Depending on your organization and the type of change taking place, the
distribution of employees in each group will vary. For simple changes with little impact,
you may find that 90% of your employees fall into Group 1, 10% fall into Group 2 and no
employees fall into Group 3. For complex changes that have a significant impact on
individuals, then the distribution may be much different, with a small fraction falling
into Group 1 and 3, and a large fraction into Group 2. Regardless of the distribution of
employees into each group, the approach used to build desire is similar.
Group 1
For Group 1, you will be engaging their support and visible participation
to help move the change forward. Each employee in this group can become a strong and
active advocate for change, and can influence the background conversation with other
employees. This background network is a key channel to reach Group 2 employees.
Group 2
Group 2 employees require the most time and attention. These employees are
the central focus of this tutorial, and their choice to support or not support the change
will be influenced by how effectively the change is managed. Direct supervisors and
coaches will be the primary enablers. Prosci's top-10 management actions to build desire
with employees in this group are listed below.
Group 3
Group 3 employees, by definition, are not going to change nor will they
support the change within the organization. They are beginning an exit strategy that could
include moving to another group or department, moving to another company, or leaving the
workforce (e.g., retirement). Group 3 employees are potentially dangerous for the
organization up to the time a definitive decision has been made regarding their future.
Before this decision point, Group 3 employees can negatively impact the background
conversation and can be active resistors to change (in some cases sabotage the change).
Special interventions for dealing with Group 3 employees is addressed near the end of this
tutorial.
Building desire
Managers cannot dictate or control an employee's desire to change.
Employees choose. However, that does not mean that managers are powerless to manage change in this step of the process.
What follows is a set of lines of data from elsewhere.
Lemma switch_updates_first_subscription_witness :
  exists s',
    trocar_assinatura_cartao unit (Script.serve example_settings switching)
      example_settings example_clock 5 "ana@x.com" Scripted.start
    = (Val (VDict [ ("mensagem", VStr "Assinatura atualizada para cartão com sucesso.");
                    ("assinatura_id", VStr "sub_1");
                    ("proxima_cobranca", VStr "2025-03-12");
                    ("tipo_pagamento", VStr "CREDIT_CARD") ]), s').
Proof.
  pose (serve := Script.serve example_settings switching).
  pose (s1 := snd (buscar_aluno_por_email unit serve example_settings example_clock
                     5 "ana@x.com" Scripted.start)).
  pose (s2 := snd (get_or_create_customer unit serve example_settings ana_naive s1)).
  eexists.
  apply (proj1 (switch_updates_first_subscription unit serve example_settings example_clock
                  "CREDIT_CARD" "Assinatura atualizada para cartão com sucesso."
                  5 "ana@x.com" Scripted.start ana_naive s1 (VStr "cus_1") s2
                  (mkResp 200 "" (Some (VDict [("data", VList [ana_subscription])]))) tt
                  (VDict [("data", VList [ana_subscription])]) (VList [ana_subscription])
                  ana_subscription (VStr "sub_1")
                  (mkResp 200 "" (Some switched_subscription)) tt switched_subscription
                  (VStr "2025-03-12") (VStr "CREDIT_CARD")
                  eq_refl eq_refl eq_refl eq_refl eq_refl eq_refl eq_refl eq_refl
                  eq_refl eq_refl eq_refl eq_refl eq_refl eq_refl eq_refl)).
Defined.

(** ** Listing the payments of a subscription *)

Section Listing.

Variable W : Type.
Variable serve : W -> request -> outcome * W.
Variable settings : Settings.
Variable clock : Clock.

Local Abbreviation buscar := (buscar_aluno_por_email W serve settings clock).
Local Abbreviation resolve := (get_or_create_customer W serve settings).
Local Abbreviation listar := (listar_cobrancas_assinatura W serve settings clock).

Lemma listar_calls fuel email :
  calls (read_or_customer_creation settings) (listar fuel email).
Proof.
  unfold listar_cobrancas_assinatura.
  walk;
    first
      [ apply (calls_weaken W (fun rq => meth rq = GET));
        [ intros rq G; left; exact G | apply buscar_reads ]
      | apply resolve_calls_only
      | apply calls_requests; left; reflexivity ].
Qed.

(** X16.  [listar_cobrancas_assinatura] does not look at the status of the
    billing platform's answers: an answer of any status, be it a refusal,
    whose body holds no subscription is reported as "no active
    subscription".  The function changes nothing on the billing platform
    but for the customer the resolver may create. *)
Theorem listar_cobrancas_ignores_status fuel email s :
  calls (read_or_customer_creation settings) (listar fuel email)
  /\ forall aluno s1 cid s2 r w data d,
       buscar fuel email s = (Val aluno, s1) ->
       Py.truthy aluno = true ->
       resolve aluno s1 = (Val cid, s2) ->
       serve (remote s2) (active_listing settings cid) = (Reply r, w) ->
       body r = Some data ->
       Py.get data "data" VNone = inr d ->
       Py.truthy d = false ->
       listar fuel email s
       = (Val (erro "Nenhuma assinatura ativa"),
          sent W s2 (active_listing settings cid) w).
Proof.
  split; [ apply listar_calls | ].
  intros aluno s1 cid s2 r w data d Hb Ht Hc Sv Hbd Hd Htd.
  unfold listar_cobrancas_assinatura.
  erewrite bind_Val by exact Hb. rewrite Ht. cbn [negb].
  erewrite bind_Val by exact Hc.
  erewrite bind_Val by (apply requests_Reply; exact Sv).
  unfold resp_json. rewrite Hbd.
  erewrite bind_Val by reflexivity.
  rewrite Hd. erewrite bind_Val by reflexivity.
  rewrite Htd. reflexivity.
Qed.

End Listing.

Lemma listar_cobrancas_ignores_status_witness :
  exists s',
    listar_cobrancas_assinatura unit (Script.serve example_settings unauthorized_listing)
      example_settings example_clock 5 "ana@x.com" Scripted.start
    = (Val (erro "Nenhuma assinatura ativa"), s').
Proof.
  pose (serve := Script.serve example_settings unauthorized_listing).
  pose (s1 := snd (buscar_aluno_por_email unit serve example_settings example_clock
                     5 "ana@x.com" Scripted.start)).
  pose (s2 := snd (get_or_create_customer unit serve example_settings ana_naive s1)).
  eexists.
  apply (proj2 (listar_cobrancas_ignores_status unit serve example_settings example_clock
                  5 "ana@x.com" Scripted.start)
               ana_naive s1 (VStr "cus_1") s2
               (mkResp 401 "" (Some invalid_token)) tt invalid_token VNone
               eq_refl eq_refl eq_refl eq_refl eq_refl eq_refl eq_refl).
Defined.

(** ** The search for the latest unpaid payment: its outcomes *)

Section Latest.

Variable W : Type.
Variable serve : W -> request -> outcome * W.
Variable settings : Settings.

Local Abbreviation latest := (get_latest_unpaid_payment W serve settings).
Local Abbreviation query := (latest_unpaid_query settings).


End Latest.

(** ** Issuing a boleto: the order of the steps *)

Section IssueEdges.

Variable W : Type.
Variable serve : W -> request -> outcome * W.
Variable settings : Settings.
Variable clock : Clock.

Local Abbreviation buscar := (buscar_aluno_por_email W serve settings clock).
Local Abbreviation resolve := (get_or_create_customer W serve settings).
Local Abbreviation charge := (create_payment W serve settings).
Local Abbreviation issue := (enviar_boleto W serve settings clock).

(** X18.  The due date is read only after the customer is resolved: a
    due date that is not an ISO date makes the route fail with status 500
    and the parser's message, with no payment requested, but after the calls
    of the resolver, a customer creation among them when the lookup found
    none. *)
Theorem invalid_due_date_fails_after_customer
        fuel email valor vencimento s aluno s1 cid s2 e :
  buscar fuel email s = (Val aluno, s1) ->
  Py.truthy aluno = true ->
  resolve aluno s1 = (Val cid, s2) ->
  DT.fromisoformat vencimento = inl e ->
  issue fuel email valor vencimento s = (Exc (HTTPException 500 (str_exn e)), s2).
Proof.
  intros Hb Ht Hc Hd. unfold enviar_boleto.
  erewrite bind_Val by exact Hb. rewrite Ht. cbn [negb].
  erewrite try_Exc; [ reflexivity | ].
  erewrite bind_Val by exact Hc.
  rewrite Hd. reflexivity.
Qed.

(** X19.  In a deployment without the key or the agent of the messaging
    platform, the route answers "enviado" with the link although nothing is
    sent: the creation of the payment is its last call. *)
Theorem enviar_boleto_without_messaging
        fuel email valor vencimento s aluno s1 cid s2 due pay s3 link whatsapp :
  ZAIA_API_KEY settings = "" \/ ZAIA_AGENT_ID settings = 0 ->
  buscar fuel email s = (Val aluno, s1) ->
  Py.truthy aluno = true ->
  resolve aluno s1 = (Val cid, s2) ->
  DT.fromisoformat vencimento = inr due ->
  charge cid valor due "Mensalidade" s2 = (Val pay, s3) ->
  link_of pay = inr link ->
  whatsapp_of aluno = inr whatsapp ->
  (whatsapp <> "" -> exists name, first_name aluno = inr name) ->
  issue fuel email valor vencimento s = (Val (enviado link), s3).
Proof.
  intros Hz Hb Ht Hc Hd Hp Hl Hw Hn. unfold enviar_boleto.
  erewrite bind_Val by exact Hb. rewrite Ht. cbn [negb].
  erewrite try_Val; [ reflexivity | ].
  erewrite bind_Val by exact Hc.
  rewrite Hd. erewrite bind_Val by reflexivity.
  erewrite bind_Val by exact Hp.
  unfold deliver_boleto.
  rewrite Hl. erewrite bind_Val by reflexivity.
  rewrite Hw. erewrite bind_Val by reflexivity.
  destruct (String.eqb whatsapp "") eqn:E; cbn [negb].
  - reflexivity.
  - destruct Hn as [name Hn].
    { intros ->. discriminate E. }
    rewrite Hn.
    assert (Z0 : (String.eqb (ZAIA_API_KEY settings) "" || (ZAIA_AGENT_ID settings =? 0))
                 = true).
    { destruct Hz as [-> | ->]; [ reflexivity | apply orb_true_r ]. }
    unfold send_whatsapp_via_zaia. rewrite Z0. reflexivity.
Qed.

(** X20.  A student with a phone whose name cannot be read (no name, a
    name that is no text, a blank name) gets the payment created and then
    the route fails with status 500: no message is sent and the link of the
    created payment is not returned. *)
Theorem unreadable_name_fails_after_payment
        fuel email valor vencimento s aluno s1 cid s2 due pay s3 link whatsapp e :
  buscar fuel email s = (Val aluno, s1) ->
  Py.truthy aluno = true ->
  resolve aluno s1 = (Val cid, s2) ->
  DT.fromisoformat vencimento = inr due ->
  charge cid valor due "Mensalidade" s2 = (Val pay, s3) ->
  link_of pay = inr link ->
  whatsapp_of aluno = inr whatsapp ->
  whatsapp <> "" ->
  first_name aluno = inl e ->
  issue fuel email valor vencimento s = (Exc (HTTPException 500 (str_exn e)), s3).
Proof.
  intros Hb Ht Hc Hd Hp Hl Hw Ne Hn. unfold enviar_boleto.
  erewrite bind_Val by exact Hb. rewrite Ht. cbn [negb].
  erewrite try_Exc; [ reflexivity | ].
  erewrite bind_Val by exact Hc.
  rewrite Hd. erewrite bind_Val by reflexivity.
  erewrite bind_Val by exact Hp.
  unfold deliver_boleto.
  rewrite Hl. erewrite bind_Val by reflexivity.
  rewrite Hw. erewrite bind_Val by reflexivity.
  destruct (String.eqb whatsapp "") eqn:E; cbn [negb].
  - apply String.eqb_eq in E. contradiction.
  - rewrite Hn. reflexivity.
Qed.

End IssueEdges.

Lemma invalid_due_date_fails_after_customer_witness :
  exists s',
    enviar_boleto unit
      (Script.serve example_settings (unknown_to_billing Script.no_data Script.no_data))
      example_settings example_clock 5 "ana@x.com" 15000 "01/04/2025" Scripted.start
    = (Exc (HTTPException 500 "Invalid isoformat string: '01/04/2025'"), s')
    /\ (exists payload, In (customer_creation example_settings payload) (trace s'))
    /\ Forall (fun rq => url rq <> payments_url example_settings) (trace s').
Proof.
  pose (serve := Script.serve example_settings
                   (unknown_to_billing Script.no_data Script.no_data)).
  pose (s1 := snd (buscar_aluno_por_email unit serve example_settings example_clock
                     5 "ana@x.com" Scripted.start)).
  pose (s2 := snd (get_or_create_customer unit serve example_settings ana_naive s1)).
  exists s2. split.
  - apply (invalid_due_date_fails_after_customer unit serve example_settings example_clock
             5 "ana@x.com" 15000 "01/04/2025" Scripted.start ana_naive s1 (VStr "cus_9") s2
             (DT.invalid "01/04/2025") eq_refl eq_refl eq_refl eq_refl).
  - split.
    + eexists. cbv. right. right. left. reflexivity.
    + vm_compute. repeat constructor; discriminate.
Defined.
The enablers or elements that may create a desire to change include:
Fear of job loss
Discontent with the current state
Imminent negative consequences
Loss of status or social standing
Enhanced job security
Affiliation and sense of belonging
Career advancement
Acquisition of power or position
Ownership for the future state
Incentives or compensation
Trust and respect for leadership
Hope in the future state
Personal context for change
These positive and negative motivating factors are evaluated by employees
within the following personal context:
An employee's personal and family situation (health, financial position,
stability, mobility, relationships, etc.)
An employee's professional career history and plans (successes,
failures, promotions, aspirations, years left before retirement, 2nd career potential,
etc.)
The degree that this change will affect them personally (in some cases
even large changes can have only a minimal impact on some employees)
Organizational context for change
Employees also evaluate these positive and negative motivating factors
based on:
an organization's history with change (past change success or failure,
the likelihood that this change will really happen, consequences for employees that have
resisted change in the past)
an organization's values and culture (how the organization treats
employees and how employees treat one another)
Prosci's top-10 action steps for managing resistance to change
Listed below are Prosci's top-10 methods for creating a desire to change.
However, the first step before using any of the methods suggested below is to ensure that
each employee is aware of the need for change as discussed in Part 2 of this ADKAR series.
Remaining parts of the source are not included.